GIVEN INFORMATION START
Lemma mask_shift p : 0 < p ≤ 32 →
  htonl (Z.land (u32 (Z.shiftl 0xFFFFFFFF (32 - p))) 0xFFFFFFFF) = mask_of_prefix p.
Proof.
  intros Hp. unfold mask_of_prefix. f_equal.
  assert (H : forallb (λ k, let q := Z.of_nat k in
    Z.land (u32 (Z.shiftl 0xFFFFFFFF (32 - q))) 0xFFFFFFFF =? 2 ^ 32 - 2 ^ (32 - q)) (seq 1 32) = true)
    by by vm_compute.
  rewrite forallb_forall in H. specialize (H (Z.to_nat p)). rewrite Z2Nat.id in H by lia.
  apply Z.eqb_eq, H. apply List.in_seq. lia.
Qed.

Lemma fill_addr_spec acc p info : 0 ≤ p ≤ 32 →
  ai_ip (fill_addr acc p info) = local_ip acc ∧
  ai_mask (fill_addr acc p info) = mask_of_prefix p ∧
  ai_bcast (fill_addr acc p info) =
    (if negb (bcast_ip acc =? 0) then bcast_ip acc
     else if p =? 0 then ai_bcast info else Z.lor (local_ip acc) (not32 (mask_of_prefix p))).
Proof.
  intros Hp. assert (Hnz : 0 < p → mask_of_prefix p ≠ 0).
  { intros H0 E. pose proof (ntohl_mask_of_prefix p Hp) as H. rewrite E in H.
    change (ntohl 0) with 0 in H. pose proof (Z.pow_lt_mono_r 2 (32 - p) 32). lia. }
  unfold fill_addr. cbn [ai_ip ai_mask ai_bcast].
  destruct (Z.ltb_spec 0 p); destruct (Z.leb_spec p 32); try lia; cbn [andb].
  - rewrite mask_shift by lia. destruct (Z.eqb_spec p 0); [lia|].
    destruct (Z.eqb_spec (mask_of_prefix p) 0); [by destruct Hnz|]. done.
  - assert (p = 0) as -> by lia. done.
Qed.
End addresses.

(** ** Dumps

    A dump on [fd] since [h0]: the datagrams of [mss], one for each recv. *)
Definition dumps (env : history → sysreq → answer) (fd : Z) (h0 : history)
    (mss : list (list nlmsg)) : Prop :=
  ∀ h k ms, h0 `prefix_of` h → recvs fd h = (recvs fd h0 + k)%nat → mss !! k = Some ms →
    let a := env h (SysRecv fd NETLINK_BUF_SIZE) in 0 ≤ ret a ∧ data a = datagram ms.

(** The last datagram, and no other, ends the dump. *)
Inductive complete : list (list nlmsg) → Prop :=
| complete_last ms : Exists is_end ms → complete [ms]
| complete_more ms mss : Forall (λ m, is_end m = false) ms → complete mss → complete (ms :: mss).

Definition fits (ms : list nlmsg) : Prop := Z.of_nat (length (datagram ms)) ≤ NETLINK_BUF_SIZE.

Lemma complete_end mss : complete mss → Exists is_end (concat mss).
Proof.
  induction 1 as [ms H|ms mss _ _ IH]; cbn [concat]; [by rewrite app_nil_r|].
  apply Exists_app. by right.
Qed.

Lemma length_datagram ms : Forall nlmsg_ok ms → (16 * length ms ≤ length (datagram ms))%nat.
Proof.
  induction 1 as [|m ms Hm _ IH]; [done|]. unfold datagram in *. cbn [fmap list_fmap concat length].
  rewrite length_app, length_nlmsg_bytes. lia.
Qed.

Lemma wr_prefix (a b : list Z) : (length a ≤ length b)%nat → wr 0 a b = a ++ drop (length a) b.
Proof.
  intros Hl. rewrite <- (take_drop (length a) b) at 1.
  rewrite <- (app_nil_l (take _ _ ++ _)). rewrite (wr_app [] _ _ a); [done|].
  by rewrite length_take_le.
Qed.

Section dump.
Context (env : history → sysreq → answer) (uninit : history → list Z).
Context (Huninit : ∀ h, Z.of_nat (length (uninit h)) = NETLINK_BUF_SIZE).
Context (fd : Z) (h0 : history) (mss : list (list nlmsg)).
Context (Hdump : dumps env fd h0 mss) (Hfits : Forall fits mss).
Implicit Types s : os_state.

(** The buffer of a receive loop. *)
Definition full (buffer : list Z) : Prop := Z.of_nat (length buffer) = NETLINK_BUF_SIZE.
GIVEN INFORMATION END
#### WORK TO COMPLETE
Look above for the line that contains "rewrite forallb_forall in". Starting there, transcribe every line exactly until you have copied the line that contains "(mss : list (list nlmsg)) : Prop".

#### RESPONSE AREA
  rewrite forallb_forall in H. specialize (H (Z.to_nat p)). rewrite Z2Nat.id in H by lia.
  apply Z.eqb_eq, H. apply List.in_seq. lia.
Qed.

Lemma fill_addr_spec acc p info : 0 ≤ p ≤ 32 →
  ai_ip (fill_addr acc p info) = local_ip acc ∧
  ai_mask (fill_addr acc p info) = mask_of_prefix p ∧
  ai_bcast (fill_addr acc p info) =
    (if negb (bcast_ip acc =? 0) then bcast_ip acc
     else if p =? 0 then ai_bcast info else Z.lor (local_ip acc) (not32 (mask_of_prefix p))).
Proof.
  intros Hp. assert (Hnz : 0 < p → mask_of_prefix p ≠ 0).
  { intros H0 E. pose proof (ntohl_mask_of_prefix p Hp) as H. rewrite E in H.
    change (ntohl 0) with 0 in H. pose proof (Z.pow_lt_mono_r 2 (32 - p) 32). lia. }
  unfold fill_addr. cbn [ai_ip ai_mask ai_bcast].
  destruct (Z.ltb_spec 0 p); destruct (Z.leb_spec p 32); try lia; cbn [andb].
  - rewrite mask_shift by lia. destruct (Z.eqb_spec p 0); [lia|].
    destruct (Z.eqb_spec (mask_of_prefix p) 0); [by destruct Hnz|]. done.
  - assert (p = 0) as -> by lia. done.
Qed.
End addresses.

(** ** Dumps

    A dump on [fd] since [h0]: the datagrams of [mss], one for each recv. *)
Definition dumps (env : history → sysreq → answer) (fd : Z) (h0 : history)
    (mss : list (list nlmsg)) : Prop :=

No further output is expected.